TSMC wins three-year deal to supply Apple with A8, A9, and A9X chips, say sources

“Taiwan Semiconductor Manufacturing Company (TSMC) and its IC design service partner Global UniChip have secured a three-year agreement with Apple to supply foundry services for the next A-series chips built using 20nm, 16nm and 10nm process nodes, according to industry sources,” Josephine Lien and Jessie Shen report for DigiTimes.

“TSMC will start to manufacture Apple’s A8 chips in small volume in July 2013, and substantially ramp up its 20nm production capacity after December, the sources revealed,” Lien and Shen report. “TSMC is scheduled to volume produce the Apple A9 and A9X processors starting the end of third-quarter 2014, the sources said.”

Lien and Shen report, “The upcoming Apple A8 processor will be found in a new iPhone slated for release in early 2014, and the A9/A9X chips will be used in the newer-generation iPhone and iPad products, the sources claimed… The sources did not identify whether TSMC will be the sole supplier of these Apple-designed chips.

Read more in the full article here.

MacDailyNews Take: What about the A8X?

[Thanks to MacDailyNews Reader “Fred Mertz” for the heads up.]

4 Comments

  1. If Apple is assigning production for the A8 and A9 series to TSMC, I would venture to guess that the A7 is a moderate update to existing design. Guessing again, that the A8 is the new family that would be capable of the A265 format for 4k video and processor with, perhaps, compressed memory like the desktop. I would not expect Aplle to release a next gereration design to Samsung so they could preview any radical departure from current A series.

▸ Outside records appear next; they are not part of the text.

Lemma recover_journal_dumps_witness :
  let run := History.recover_journal sample_json sample_root (with_rows [good_row; bad_row]) in
  match run.1 with
  | Ok rep => exists text, read_to_string (w_fs run.2) (rr_quarantined_path rep) = Ok text
  | Err _ => False
  end.
Proof.
  intros run. assert (is_ok run.1 = true) as Hok by (vm_compute; reflexivity).
  destruct run as [[rep|e] w'] eqn:H; [|discriminate Hok]. unfold run in H. simpl.
  destruct (recover_journal_dumps _ _ _ _ _ H) as (g & _ & _ & _ & text & _ & Hr). by exists text.
Defined.

(** * The journal is written ahead: the steps that a command makes on the machine, one for
    each event of its log, in which a rename or a removal needs the latest row of the
    journals to plan exactly this change. *)

(** * Plans *)

(** A row of the journal in the database [pl_db]. *)
Record plan := mkPlan { pl_db : string; pl_status : string; pl_action : string; pl_from : string; pl_to : string }.
(** The row that an event adds. *)
Definition row_added (e : event) : option plan :=
  match e with
  | EvSql db sql [_; SqlText status; SqlText action; SqlText from; SqlText to; _] =>
      if (sql =? JournalStore.insert_sql)%string then Some (mkPlan db status action from to) else None
  | _ => None
  end.
Definition plan_of (db : string) (e : JournalEntry) : plan :=
  mkPlan db (JournalStatus.as_db_str (je_status e)) (JournalAction.as_db_str (je_action e)) (je_from e) (je_to e).
Definition changes_entry (e : event) : bool :=
  match e with EvRename _ _ | EvUnlink _ | EvRmdir _ => true | _ => false end.

(** The row plans this change of the tree [f]: it stands in the journal of the root whose
    relative paths it names; a rename takes what its source leads to, to the new name that
    its destination stands for, both checked by the guard of that root; a removal, which
    only an undo makes, takes the file or directory that it says was created. *)
Definition covers (p : plan) (f : tree) (e : event) : Prop :=
  exists g, pl_db p = Db.db_path_for_root (root g) /\
  match e with
  | EvRename src dst =>
      pl_status p ∈ ["planned"; "undo_planned"] /\ pl_action p ∈ ["move"; "trash"] /\
      exists source destination,
        PathGuard.resolve_existing f g (pl_from p) = Ok source /\ lresolve f source = Ok src /\
        PathGuard.resolve_for_create f g (pl_to p) = Ok destination /\ locate f destination = Ok dst
  | EvUnlink q =>
      pl_status p = "undo_planned" /\ pl_action p ∈ ["create_file"; "readme_write"] /\
      lresolve f (path_join (root g) (pl_from p)) = Ok q
  | EvRmdir q =>
      pl_status p = "undo_planned" /\ pl_action p = "create_dir" /\ lresolve f (path_join (root g) (pl_from p)) = Ok q
  | _ => True
  end.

Samsung would be able to counter the A8 or understand Apple’s future direction.

  2. So does this mean the Fall ’13 line will not be substantively more powerful than the current iPhone 5 & iPad 4? I’ve early adopted every maxed outiPhone & iPad (except non-retina mini) since 2008 including the October 2012 64GB iPad 4 early 2013 128GB iPad 4. Will this be the first year I pass on the next models or will there still be compelling reasons to continue to early adopt in September?